A. [The three Gordon Properties-affiliated director's] election to the Board it invalid.” Complaint at 19.

. Exhibit 1 in the disqualification hearing shows the close cooperation between Ms. Sar-vadi of LeClair Ryan and Mr. Diamond and Mr. Dingman of Reed Smith in the FOA matters, including the second injunction suit. Exhibit 1 is Reed Smith's bill to FOA dated June 22, 2012, apparently for all or most of May 2012. It shows that Mr. Dingman worked on FOA matters on 22 days in May— on every work day from May 1 to May 25, 2012, plus two Saturdays and Memorial Day — for a total of 65.90 hours. There are 22 daily time entries. Thirteen contain telephone conferences with Ms. Sarvadi. Mr. Diamond had 11 daily time entries of which 4 include telephone conferences with Ms. Sar-vadi and one with Ryan C. Day of LeClair Ryan who assisted Ms. Sarvadi.

.Exhibit 1 which concerned only the second injunction action contains seven references in the time records to research, writing or discussion of the enforceability of FOA’s bylaws provision. See Entries for Mr. Diamond on 5/28/2012; Mr. Dingman on 5/8/2012 and 5/10/2012; Christopher A. Lynch on 5/8/2012 and 5/10/2012; and Helenanne Connolly on 5/24/2012 and 5/25/2012.

. The Complaint states that this court "subsequently ruled that the Resolution was enforceable.” Complaint at ¶ 45. That statement misunderstands this court's order of July 23, 2012 in Case No. 11-1020 (Docket Entry 239). The ruling was based on the condominium documents, not the 2009 policy resolution.

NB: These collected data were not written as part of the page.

Lemma part_written parts c data w w' u :
  verifies c data = true ->
  write_state parts (hex (ck_hash c)) data w = (Ok u, w') -> part_ok w' parts c.
Proof.
  intros V K. apply write_state_spec in K as [K|[_ [e [=]]]]; [|apply hex_not_pending].
  by exists data.
Qed.

(** A part that is read and verified is the stored file. *)
Lemma read_part parts c w data w' :
  0 <= ck_len c ->
  read_state parts (hex (ck_hash c)) (ck_len c) w = (Ok data, w') ->
  verifies c data = true <-> part_ok w parts c.
Proof.
  intros Hl (d & L & ->)%read_state_ok. split.
  - intros V. exists d. split; [done|]. unfold verifies in *. b2p. destruct V as [V1 V2].
    assert (T : take (Z.to_nat (ck_len c + 1)) d = d).
    { apply take_ge. unfold zlen in V1. rewrite length_take in V1. lia. }
    by rewrite T in *.
  - intros (d' & L' & V). rewrite L in L'. injection L' as <-.
    rewrite take_ge; [done|]. unfold verifies, zlen in V. b2p. lia.
Qed.

Lemma part_ok_frame w w' parts c : same_entries w w' -> part_ok w parts c <-> part_ok w' parts c.
Proof. intros F. unfold part_ok. by rewrite (F parts (hex (ck_hash c))). Qed.

(** [store] counts a chunk only once its verified bytes are on disk, and keeps what
    was counted, also when it fails. *)
Lemma store_keeps j i data w r w' :
  uniform (j_manifest j) -> have_ok w j -> store j i data w = (r, w') ->
  have_ok w' j
  /\ forall b j', r = Ok (b, j') ->
       have_ok w' j' /\ j_have j' = {[i]} ∪ j_have j /\ j_manifest j' = j_manifest j
       /\ j_fetched j' = (if b then j_fetched j + 1 else j_fetched j)
       /\ j' = with_have j (j_have j') (j_fetched j').
Proof.
  intros U Ho H. unfold store in H.
  destruct (chunk_at (j_manifest j) i) as [c|] eqn:C; [|by io_inv H].
  destruct (verifies c data) eqn:V; [|by io_inv H]. simpl in H.
  destruct (bool_decide (i ∈ j_have j)) eqn:I; b2p.
  { io_inv H. split; [done|]. intros b j' [= <- <-]. split_and!; try done; try (by destruct j); set_solver. }
  apply io_bind_inv in H as [(u & w1 & K & H)|(e & K & ->)].
  - apply lift_ok in K. io_inv H.
    assert (Ho' : have_ok w' j).
    { intros k Hk. destruct (Ho k Hk) as (c' & C' & P). exists c'. split; [done|].
      by apply (part_write (j_manifest j) _ c _ data w _ w' U (chunk_at_elem _ _ _ C)
        (chunk_at_elem _ _ _ C') V K). }
    split; [done|]. intros b j' [= <- <-]. split_and!; try done.
    intros k [->%elem_of_singleton|Hk]%elem_of_union; [|by apply Ho'].
    exists c. split; [done|]. by eapply part_written.
  - apply lift_inv in K as (r0 & K & _). split; [|done].
    intros k Hk. destruct (Ho k Hk) as (c' & C' & P). exists c'. split; [done|].
    by apply (part_write (j_manifest j) _ c _ data w _ w' U (chunk_at_elem _ _ _ C)
        (chunk_at_elem _ _ _ C') V K).
Qed.

(** ** Resuming *)

Lemma unlink_outcome d n b w r w' :
  unlink d n b w = (r, w') -> look w' d n = None \/ look w' d n = look w d n.
Proof.
  unfold unlink. intros H. apply io_bind_inv in H as [(u & w1 & K & H)|(e & K & ->)].
  - apply component_ok in K as [_ ->]. apply unlink_law in H.
    destruct r; [left; apply H|right; apply H].
  - right. apply (look_frame _ _ _ _ _ _ K). touches.
Qed.

Definition same_parts (m : Manifest) (parts : Z) (w w' : world) : Prop :=
  forall c, c ∈ mf_chunks m -> part_ok w' parts c <-> part_ok w parts c.

Lemma same_parts_trans m parts w1 w2 w3 :
  same_parts m parts w1 w2 -> same_parts m parts w2 w3 -> same_parts m parts w1 w3.
Proof. intros H1 H2 c Hc. etrans; [by apply H2|by apply H1]. Qed.
Lemma same_parts_frame m parts w w' : same_entries w w' -> same_parts m parts w w'.
Proof. intros F c _. symmetry. by apply part_ok_frame. Qed.

(** Dropping a part that does not verify loses no verified part. *)
Lemma unlink_bad_part m parts c w r w' :
  uniform m -> c ∈ mf_chunks m -> ~ part_ok w parts c ->
  unlink parts (hex (ck_hash c)) false w = (r, w') -> same_parts m parts w w'.
Proof.
  intros U Hc Np K c' Hc'. destruct (decide (ck_hash c = ck_hash c')) as [E|N].
  - assert (X : forall v, part_ok v parts c' -> part_ok v parts c).
    { intros v (d & L & V). exists d. rewrite E. split; [done|].
      by apply (verifies_uniform m c' c). }
    split; [|intros P; by apply X in P].
    intros (d & L & V). destruct (unlink_outcome _ _ _ _ _ _ K) as [F|F]; rewrite E in F.
    + congruence.
    + exists d. by rewrite <-F.
  - assert (F : look w' parts (hex (ck_hash c')) = look w parts (hex (ck_hash c'))).
    { eapply (touches_dir_unlink (only parts (hex (ck_hash c)))); [done|done|].
      intros [_ E]. by apply hex_inj in E. }
    unfold part_ok. by rewrite F.
Qed.

Lemma has_part_same m parts w w' i :
  same_parts m parts w w' -> has_part w' m parts i <-> has_part w m parts i.
Proof.
  intros S. unfold has_part. split; intros (c & C & P); exists c; (split; [done|]);
    by apply (S c (chunk_at_elem _ _ _ C)).
Qed.

(** The set of the indices below [i] that have a part. *)
Definition found (w : world) (m : Manifest) (parts i : Z) (have : gset Z) : Prop :=
  forall k, k ∈ have <-> k < i /\ has_part w m parts k.

Lemma found_same w w' m parts i have :
  same_parts m parts w w' -> found w m parts i have -> found w' m parts i have.
Proof. intros S F k. rewrite (F k). by rewrite (has_part_same m parts w w'). Qed.
Lemma found_step w m parts i have c :
  chunk_at m i = Some c -> part_ok w parts c -> found w m parts i have ->
  found w m parts (i + 1) ({[i]} ∪ have).
Proof.
  intros C P F k. rewrite elem_of_union, elem_of_singleton, (F k). split.
  - intros [->|[H1 H2]]; split; try lia; [by exists c|done].
  - intros [H1 H2]. destruct (decide (k = i)); [by left|]. right. split; [lia|done].
Qed.
Lemma found_skip w m parts i have c :
  chunk_at m i = Some c -> ~ part_ok w parts c -> found w m parts i have ->
  found w m parts (i + 1) have.
Proof.
  intros C P F k. rewrite (F k). split; intros [H1 H2]; (split; [|done]); [lia|].
  destruct (decide (k = i)) as [->|]; [|lia]. destruct H2 as (c' & C' & P'). congruence.
Qed.

Lemma chunk_at_split m i c cs :
  0 <= i -> mf_chunks m = take (Z.to_nat i) (mf_chunks m) ++ c :: cs ->
  chunk_at m i = Some c
  /\ mf_chunks m = take (Z.to_nat (i + 1)) (mf_chunks m) ++ cs.
Proof.
  intros Hi Hs. assert (L : length (take (Z.to_nat i) (mf_chunks m)) = Z.to_nat i).
  { apply (f_equal length) in Hs. rewrite length_app, length_take in Hs. simpl in Hs.
    rewrite length_take. lia. }
  assert (K : mf_chunks m !! Z.to_nat i = Some c).
  { rewrite Hs, lookup_app_r; rewrite L; [|done]. by rewrite Nat.sub_diag. }
  split.
  - unfold chunk_at. by rewrite (proj2 (Z.leb_le _ _)).
  - replace (Z.to_nat (i + 1)) with (S (Z.to_nat i)) by lia.
    rewrite (take_S_r _ _ c) by done. rewrite <-app_assoc. exact Hs.
Qed.

Lemma rescan_loop_exact m parts cs i have w have' w' :
  uniform m -> Forall (fun c => 0 <= ck_len c) (mf_chunks m) ->
  0 <= i -> mf_chunks m = take (Z.to_nat i) (mf_chunks m) ++ cs ->
  found w m parts i have ->
  rescan_loop stop parts cs i have w = (Ok have', w') ->
  same_parts m parts w w' /\ found w m parts (zlen (mf_chunks m)) have'.
Proof.
  intros U Hl. revert i have w. induction cs as [|c cs IH]; intros i have w Hi Hs Hh H; simpl in H.
  { io_inv H. split; [by apply same_parts_frame|].
    assert (Z.of_nat (length (mf_chunks m)) <= i).
    { rewrite app_nil_r in Hs. apply (f_equal length) in Hs. rewrite length_take in Hs. lia. }
    intros k. rewrite (Hh k). split; intros [H1 H2]; (split; [|done]).
    - destruct H2 as (c & C & _). by apply chunk_at_range in C as [_ C].
    - unfold zlen in H1. lia. }
  destruct (chunk_at_split _ _ _ _ Hi Hs) as [C Hs'].
  pose proof (chunk_at_elem _ _ _ C) as In.
  pose proof (proj1 (Forall_forall _ _) Hl c In) as Lc.
  apply io_bind_inv in H as [(u & w1 & K1 & H)|(e & _ & [=])].
  apply io_match_inv in H as (r2 & w2 & K2 & H).
  assert (S : same_parts m parts w w1 /\ same_parts m parts w1 w2).
  { split; apply same_parts_frame; eapply touches_same; try done; touches. }
  destruct S as [S1 S2]. pose proof (same_parts_trans _ _ _ _ _ S1 S2) as S.
  assert (Next : forall have2 w3, same_parts m parts w w3 -> found w3 m parts (i + 1) have2 ->
    rescan_loop stop parts cs (i + 1) have2 w3 = (Ok have', w') ->
    same_parts m parts w w' /\ found w m parts (zlen (mf_chunks m)) have').
  { intros have2 w3 S3 F3 H3. apply IH in H3 as [S' F']; [|lia|done|done].
    split; [by eapply same_parts_trans|]. intros k. rewrite (F' k). by rewrite (has_part_same m parts w w3). }
  destruct r2 as [data|e].
  - pose proof (read_part _ _ _ _ _ Lc K2) as R. rewrite <-(S1 c In) in R || rewrite (S1 c In) in R.
    destruct (verifies c data) eqn:V.
    + apply (Next _ _ S) in H; [done|]. apply (found_step _ _ _ _ _ c); [done|by apply S, R|].
      by apply (found_same w).
    + assert (Np : ~ part_ok w2 parts c) by (intros P; apply S, R in P; done).
      apply io_bind_inv in H as [(u' & w3 & K3 & H)|(e & _ & [=])]. apply lift_ok in K3.
      pose proof (unlink_bad_part _ _ _ _ _ _ U In Np K3) as S3.
      apply (Next _ w3) in H; [done|by eapply same_parts_trans|].
      apply (found_skip _ _ _ _ _ c); [done|by intros P%(S3 c In)|].
      apply (found_same w2); [done|]. by apply (found_same w).
  - assert (Np : e = NotFound -> ~ part_ok w2 parts c).
    { intros ->. apply read_state_not_found in K2. intros (d & L & _)%(S2 c In). congruence. }
    destruct e; try by io_inv H. apply (Next _ _ S) in H; [done|].
    apply (found_skip _ _ _ _ _ c); [done|by apply Np|]. by apply (found_same w).
Qed.

(** What [Forall typed] says of the lengths; every checked manifest satisfies it. *)
Definition lens_typed (m : Manifest) : Prop := Forall (fun c => 0 <= ck_len c) (mf_chunks m).

Lemma rescan_found j w j' w' :
  uniform (j_manifest j) -> lens_typed (j_manifest j) ->
  rescan stop j w = (Ok j', w') ->
  same_parts (j_manifest j) (j_parts j) w w'
  /\ j' = with_have j (j_have j') (j_fetched j)
  /\ forall i, i ∈ j_have j' <-> has_part w (j_manifest j) (j_parts j) i.
Proof.
  intros U Hl H. unfold rescan in H.
  apply io_bind_inv in H as [(have & w1 & K & H)|(e & _ & [=])]. io_inv H.
  apply (rescan_loop_exact (j_manifest j)) in K as [S F]; try done.
  - split_and!; try done. intros i. simpl. rewrite (F i). split; [tauto|]. intros P.
    split; [|done]. destruct P as (c & C & _). by apply chunk_at_range in C as [_ C].
  - intros k. split; [set_solver|]. intros [H1 (c & C & _)]. apply chunk_at_range in C. lia.
Qed.

Definition backed (w : world) (m : Manifest) (parts : Z) (have : gset Z) : Prop :=
  forall i, i ∈ have -> has_part w m parts i.
Definition wanted_ok (m : Manifest) (wanted : gmap (bytes * Z) (list Z)) : Prop :=
  forall h l ixs, wanted !! (h, l) = Some ixs ->
    ixs <> []
    /\ forall i, i ∈ ixs -> exists c, chunk_at m i = Some c /\ ck_hash c = h /\ ck_len c = l.

Lemma wanted_loop_ok m cs i have wanted w wanted' w' :
  0 <= i -> mf_chunks m = take (Z.to_nat i) (mf_chunks m) ++ cs -> wanted_ok m wanted ->
  wanted_loop stop cs i have wanted w = (Ok wanted', w') ->
  same_entries w w' /\ wanted_ok m wanted'.
Proof.
  revert i wanted w. induction cs as [|c cs IH]; intros i wanted w Hi Hs Hw H; simpl in H.
  { io_inv H. done. }
  destruct (chunk_at_split _ _ _ _ Hi Hs) as [C Hs'].
  apply io_bind_inv in H as [(u & w1 & K & H)|(e & _ & [=])].
  apply IH in H as [F W]; [|lia|done|].
  - split; [|done]. assert (F1 : same_entries w w1) by (eapply touches_same; [|done]; touches).
    intros d n. by rewrite F, F1.
  - case_bool_decide; [done|]. intros h l ixs E.
    apply lookup_insert_Some in E as [[Ek <-]|[_ E]]; [|by eapply Hw].
    injection Ek as <- <-. split; [by destruct (default _ _)|]. intros k.
    rewrite elem_of_app, list_elem_of_singleton. intros [Hk| ->]; [|eauto].
    destruct (wanted !! _) as [old|] eqn:E; [by eapply Hw|]. by apply not_elem_of_nil in Hk.
Qed.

. Reed Smith’s representation that it would withdraw the two prayers for relief is troubling from the new client’s perspective. The clients authorized the complaint. The question is whether by removing these two prayers for relief they are receiving the full representation to which they are entitled. "The problem implicated by successive representation is the potential for ... the failure to use information favorable to the present client in order to protect the confidentiality of the former client.” Tessier v. Plastic Surgery Specialists, Inc., 731 F.Supp. 724, 728 (E.D.Va.1990).

. Reed Smith’ jurisdiction argument is, essentially, that Lindsay Wilson, a defendant in this case, improperly removed the case. It was improper because only a party in the bankruptcy case may remove a case under 28 U.S.C. § 1452. Ms. Wilson, it asserts, is not a party in the bankruptcy case and, therefore, cannot remove this case to the bankruptcy court. But see, Creasy v. Coleman Furniture Corp., 763 F.2d 656, 660 (4th Cir.1985) in which in comparing 28 U.S.C. § 1452 to § 1441, the Court of Appeals held that unlike § 1441 where all defendants in the removed action were required to consent to the removal of an action to the District Court, "[u]nder the bankruptcy removal statute, however, any one party has the right to remove the state court action without the consent of the other parties” indicating that the term "party” in §§ 1441 and 1452 refers to parties to the removed action.

. Comment 2 to Rule 1.9 states that, "The underlying question is whether the lawyer was so involved in the matter that the subsequent representation can be justly regarded as a changing of sides in the matter in question.”